Dumb luck

I’ve been the beneficiary of spectacular dumb luck three times in my life.  When I went on my student year abroad, I was randomly assigned to a student housing building that proved to be an amazing social hub.  I was the only American there, and my year was a wonderful round of fun.  Since I’d always been the serious, scholarly type, I really enjoyed the chance to be at the center of a true social whirl.

When I went to law school, the entering class was divided up into five sections, with each section taking all of the basic first year classes together.  By sheer dumb luck, I ended up in a section that, to this day, has a reputation at the law school for having been the best section:  the funniest, the most fun, the most clever, the most social and, surprisingly given its social bent, academically the strongest.

When we left San Francisco and moved to the suburbs, we found a good fixer upper on a nice looking street.  There were a few families with kids the same age as ours, and they seemed friendly.  Little did I know that our neighborhood would blossom into an extraordinary place, filled with children, and that the friendly families would provide a comprehensive support network.  We ferry each other’s children around, run multiple carpools, host endless play dates, have adult get-togethers, have our kids on the same sports teams, and on and on.

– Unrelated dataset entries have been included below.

(** * pcse agromanager: crop calendars, event dispatchers and the campaign scheduler

    A shallow embedding of [agromanager.py].  Python objects become records,
    a method that mutates [self] becomes a function returning the updated
    record, and everything a call sends to the signal bus or to the logger is
    returned as a list of effects in program order.  A Python exception is a
    [Raise] in the result monad [Res]; the state of an object whose method
    raised is not observed afterwards.  Numbers are Python 2 ints and
    floats, the floats with the arithmetic of IEEE 754 doubles. *)

From Stdlib Require Import ZArith QArith Qcanon Sorted SpecFloat.
From stdpp Require Import base option list gmap strings numbers.

Local Open Scope Z_scope.

(** ** Exceptions and the result monad *)

(** The texts of the [exc.PCSEError]s of the module, with the values that are
    formatted into them. *)
Inductive pcse_msg :=
| MsgCropStartOutsideCampaign (start : Z) (crop : string) (campaign_start : Z) (next_start : option Z)
| MsgSignalNotDefined (event_signal : string)
| MsgMultiDays (name : string) (multi_days : list Z)
| MsgTimedEventOutsideCampaign (day : Z) (campaign_start : Z) (next_start : option Z)
| MsgMultiStates (name : string) (multi_states : list Qc)
| MsgEmptyAgromanagement
| MsgCampaignsNotSequential.
(** * humtemplogger: a shallow embedding of [humtemplogger.py]

    The program polls DHT22 humidity/temperature sensors, keeps the samples
    of each sensor in three lists, and appends averaged rows to one CSV file
    per sensor.  The embedding follows the source class by class:

    - [Sensor]  (class [Sensor]): one driver object plus the last reading
      and the sticky error flag;
    - [Logger]  (class [Logger]): one sensor, the three sample lists and the
      file attribute [f];
    - [main]    (function [main]): argument handling and the two nested
      counting loops.

    Python floats are binary64 values ([PrimFloat.float], with the
    specification of its operations in [SpecFloat] and [FloatAxioms]);
    strings are those of code points below 256; attributes that may hold
    [None] are options; exceptions are an explicit [result] type; the
    outside world (files, standard output, clock, sensor hardware) is a
    record threaded through the stateful operations.

    What lies outside the program is taken as follows.  The driver signals
    a failed read by [RuntimeError] and by nothing else.  [open] fails or
    succeeds as the environment decides; once a file is open, [os.stat],
    [write] and [flush] succeed.  The text of a file is what has been
    written to it through the file object open on it, buffered or
    flushed: the header [Logger.__init__] writes is flushed only by the
    first [log_data], so the text is what the file system shows after
    each [log_data], and in between as long as no second file object is
    opened on the same path ([os.stat] through a second one would not see
    a header still in the buffer of the first).  Standard output takes
    every string.  [eval] of a pin name between 0 and 27 and the
    construction of the driver succeed. *)

From Stdlib Require Import ZArith QArith Qpower Qabs List Lia Lqa Bool Ascii String.
From Stdlib Require Import Floats.PrimFloat Floats.SpecFloat Floats.FloatOps Floats.FloatAxioms.
From Stdlib Require Import Uint63.
From stdpp Require Import gmap strings list pretty.

Set Warnings "-inexact-float".

Local Open Scope Z_scope.
Local Open Scope string_scope.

Even better, we’re a community that shares very similar values.  My kids go to an affluent public school where fancy clothes and popularity hold way too much sway over the general student population.  In our neighborhood, however, which is where the children do the majority of their socializing, they have at their back a community in which money is an object, so the children are not spoiled, and in which the dominant virtue is to be a nice, good person, not a popular person.

In each of the three cases described above, I didn’t go hunting for these situations.  Instead, they found me — dumb luck.  And boy do I feel lucky.